Старая дева с удивлением посмотрела на Фелиситу: этот тон был нов для нее.
– Остерегайся несправедливости, дитя! – сказала она кротко.
Фелисита быстро подняла свои карие глаза, казавшиеся в эту минуту почти черными, и возразила:
– Он сильно виноват предо мной, и я знаю, что никогда бы не пожалела его, если бы с ним случилось какое-нибудь несчастье, а если бы могла содействовать его счастью, то не шевельнула бы и пальцем…
– Фея!
– Я постоянно приходила к тебе со спокойным лицом, не желая отравлять те немногие часы, которые мы могли проводить вместе. Ты часто была уверена в спокойствии моей души, тогда как в ней кипела буря… Если тебя унижают ежедневно, ежечасно, если ты слышишь, как поносят твоих родителей, как называют их проклятыми Богом, если ты чувствуешь стремление к высшему и сознаешь, что заключена среди необразованных людей, потому что ты бедна и не имеешь права на образование, если видишь, как твои мучители носят ореол благочестия и безнаказанно нравственно уничтожают тебя во имя Господне – и переносишь все это спокойно, без возмущения, и даже прощаешь, – то это не ангельское терпение, а трусливое, рабское подчинение слабой души, заслуживающей всяческого порицания!
Фелисита говорила твердо, низким звучным голосом.
– Мысль, что мне придется снова видеть каменное лицо Иоганна, невыразимо волнует меня, – продолжала Фелисита. – Бессердечным и бездушным голосом он будет повторять все то, что писал обо мне в продолжение девяти лет. Он привязал меня к этому ужасному дому и тем обратил для меня последнюю волю дяди в проклятие… Я не должна была иметь ни способностей, ни мягкого сердца, ни чувства чести – все это неуместно у дочери фокусника. Свое низкое происхождение я могла бы искупить только в том случае, если бы стала так называемой служанкой Господней, одним из несчастных существ с самым узким кругозором.
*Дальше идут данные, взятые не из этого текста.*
(** The map of bins says which are not empty. *)
Definition binmap_ok (b : Z) (F : list (Z * Z)) : Prop :=
  map_ok b /\ forall i, 0 <= i < 64 -> Z.testbit b i = bool_decide (members i F <> []).

(** ** Segments split and joined *)
Lemma total_app b1 b2 : total (b1 ++ b2) = total b1 + total b2.
Proof. induction b1 as [|[s u] b1 IH]; cbn [total app]; [done|]. rewrite IH. lia. Qed.

Lemma total_cons s u b : total ((s, u) :: b) = s + total b.
Proof. done. Qed.

Lemma chunks_app u c b1 b2 : chunks u c (b1 ++ b2) = chunks u c b1 ++ chunks u (c + total b1) b2.
Proof.
  revert c. induction b1 as [|[s v] b1 IH]; intros c; cbn [chunks app total]; [by rewrite Z.add_0_r|].
  rewrite IH, <- app_assoc. by replace (c + s + total b1) with (c + (s + total b1)) by lia.
Qed.

Lemma chunks_cons u c s v bs : chunks u c ((s, v) :: bs) = (if eqb v u then [(c, s)] else []) ++ chunks u (c + s) bs.
Proof. done. Qed.

Lemma heap_chunks_cons u sg segs : heap_chunks u (sg :: segs) = seg_chunks u sg ++ heap_chunks u segs.
Proof. done. Qed.

#[export] Instance heap_chunks_perm u : Proper ((≡ₚ) ==> (≡ₚ)) (heap_chunks u).
Proof. intros l l' H. unfold heap_chunks. by rewrite H. Qed.

#[export] Instance members_perm i : Proper ((≡ₚ) ==> (≡ₚ)) (members i).
Proof. intros l l' H. unfold members. by rewrite H. Qed.

Lemma members_cons_eq c s F : members (bin_index s) ((c, s) :: F) = c :: members (bin_index s) F.
Proof. unfold members. by rewrite filter_cons_True. Qed.

Lemma members_cons_ne i c s F : i <> bin_index s -> members i ((c, s) :: F) = members i F.
Proof. intros H. unfold members. by rewrite filter_cons_False by naive_solver. Qed.

Lemma elem_of_members c i F : c ∈ members i F <-> exists s, (c, s) ∈ F /\ bin_index s = i.
Proof.
  unfold members. rewrite list_elem_of_fmap. split.
  - intros ([c' s] & -> & H). rewrite list_elem_of_filter in H. cbn in H. exists s. naive_solver.
  - intros (s & H & Hi). exists (c, s). rewrite list_elem_of_filter. by split.
Qed.

#[export] Instance binmap_ok_perm b : Proper ((≡ₚ) ==> iff) (binmap_ok b).
Proof.
  assert (Hd : forall F F', F ≡ₚ F' -> binmap_ok b F -> binmap_ok b F').
  { intros F F' HF [Hb H]. split; [done|]. intros i Hi. rewrite H by done. apply bool_decide_ext.
    assert (Hm : members i F ≡ₚ members i F') by by apply members_perm.
    split; intros Hn E; apply Hn; rewrite E in Hm; [by apply Permutation_nil_r in Hm|by apply Permutation_nil_l in Hm]. }
  intros F F' HF. split; apply Hd; [done|by symmetry].
Qed.

(** ** Free chunks apart *)
Lemma apart_app_used b1 s b2 : apart (b1 ++ (s, true) :: b2) <-> apart b1 /\ apart b2.
Proof.
  induction b1 as [|[s1 u1] b1 IH]; cbn [app]; [naive_solver|].
  destruct u1; [done|]. destruct b1 as [|[s2 u2] b1]; cbn in *; naive_solver.
Qed.

Lemma apart_cons_free s b : apart ((s, false) :: b) <-> busy (list.head b) /\ apart b.
Proof. destruct b as [|[s' u] b]; cbn; naive_solver. Qed.

Lemma apart_app_free b1 s b2 : apart (b1 ++ (s, false) :: b2) <-> apart b1 /\ busy (list.last b1) /\ busy (list.head b2) /\ apart b2.
Proof.
  induction b1 as [|[s1 u1] b1 IH]; cbn [app].
  - rewrite apart_cons_free. naive_solver.
  - destruct b1 as [|[s2 u2] b1]; cbn [app] in *.
    + cbn [list.last]. destruct u1; cbn [apart busy]; rewrite ?apart_cons_free; cbn; naive_solver.
    + rewrite last_cons_cons. destruct u1; cbn [apart] in *; naive_solver.
Qed.

Lemma apart_app b1 b2 : apart (b1 ++ b2) -> apart b1 /\ apart b2.
Proof.
  induction b1 as [|[s1 u1] b1 IH]; cbn [app]; [done|]. destruct u1; [done|].
  rewrite apart_cons_free. intros [Hb H]. destruct (IH H) as [H1 H2]. split; [|done].
  rewrite apart_cons_free. split; [|done]. by destruct b1.
Qed.

(** ** Where chunks are *)
Definition chunk_ok (x : Z * Z) : Prop := 0 < x.1 /\ x.1 mod 32 = 16 /\ good_size x.2 /\ x.1 + x.2 < 2 ^ 47.

Lemma blocks_nonneg bs : Forall (fun b => good_size b.1) bs -> 0 <= total bs /\ total bs mod 32 = 0.
Proof.
  induction 1 as [|[s u] bs [Hm Hs] _ IH]; cbn [total]; [done|]. cbn [fst] in *.
  split; [lia|]. divmod.
Qed.

Lemma chunks_ok u c bs : 0 < c -> c mod 32 = 16 -> Forall (fun b => good_size b.1) bs -> c + total bs < 2 ^ 47 ->
  Forall chunk_ok (chunks u c bs).
Proof.
  revert c. induction bs as [|[s v] bs IH]; intros c Hc Hm Hg He; cbn [chunks]; [done|].
  apply list.Forall_cons in Hg as [Hg Hgs]. cbn [fst total] in *. pose proof (blocks_nonneg bs Hgs). destruct Hg as [Hg Hs].
  apply list.Forall_app. split; [|apply IH; [lia|divmod|done|lia]].
  destruct (eqb v u); [|done]. apply list.Forall_singleton. unfold chunk_ok, good_size. cbn [fst snd]. lia.
Qed.

Lemma heap_chunks_ok u segs : Forall seg_ok segs -> Forall chunk_ok (heap_chunks u segs).
Proof.
  induction 1 as [|sg segs (H1 & H2 & H3 & H4 & _) _ IH]; [done|]. rewrite heap_chunks_cons. apply list.Forall_app.
  split; [|done]. by apply chunks_ok.
Qed.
– Ну, этого мы избежали, дитя, – сказала, улыбаясь, тетя Кордула. – Во всяком случае, с его приездом для тебя наступит перемена.
– Несомненно, но лишь после борьбы. Госпожа Гельвиг сегодня утешила меня, сказав, что все кончится.
– Тогда мне не нужно будет повторять тебе, что ты должна терпеть до конца, чтобы почтить последнюю волю того, кто взял тебя в свой дом и любил тебя как своего ребенка… Затем ты будешь совершенно свободна и станешь открыто ухаживать за своей старой теткой. Нам не придется больше бояться разлуки, потому что они отрекутся от своих прав на тебя.
Глаза Фелиситы заблестели, она быстро схватила маленькую руку старой девы и прижала ее к губам.
– Не думай обо мне хуже, тетя, с тех пор как ты глубже заглянула в мою душу, – просила она мягким голосом. – Я высокого мнения о людях и люблю их, а если я так энергично боролась с нравственной смертью, то меня отчасти побуждало желание не оказаться среди людей простым вьючным животным. Но я не способна любить своих врагов и благословлять проклинающих меня. Я не могу изменить этого, тетя, да и не хочу, так как тут кротость граничит с бесхарактерностью.
Тетя Кордула молчала, и взгляд ее был устремлен на пол. Может быть, и в ее жизни была минута, когда она не могла простить? Она умышленно не продолжала разговора, а взяла иголку, и работа закипела, так что к наступлению сумерек был готов порядочный узел.
Когда Фелисита покинула квартиру старой девы, в переднем доме уже царило оживление. Она услышала смех и болтовню дочери советницы, маленькой Анны, а в холле раздавались сильные удары молотка. На лестнице стоял Генрих и прикреплял над дверью гирлянды. Увидев Фелиситу, он сделал смешную гримасу и несколько раз так сильно стукнул по несчастным гвоздям, как будто хотел их раздробить.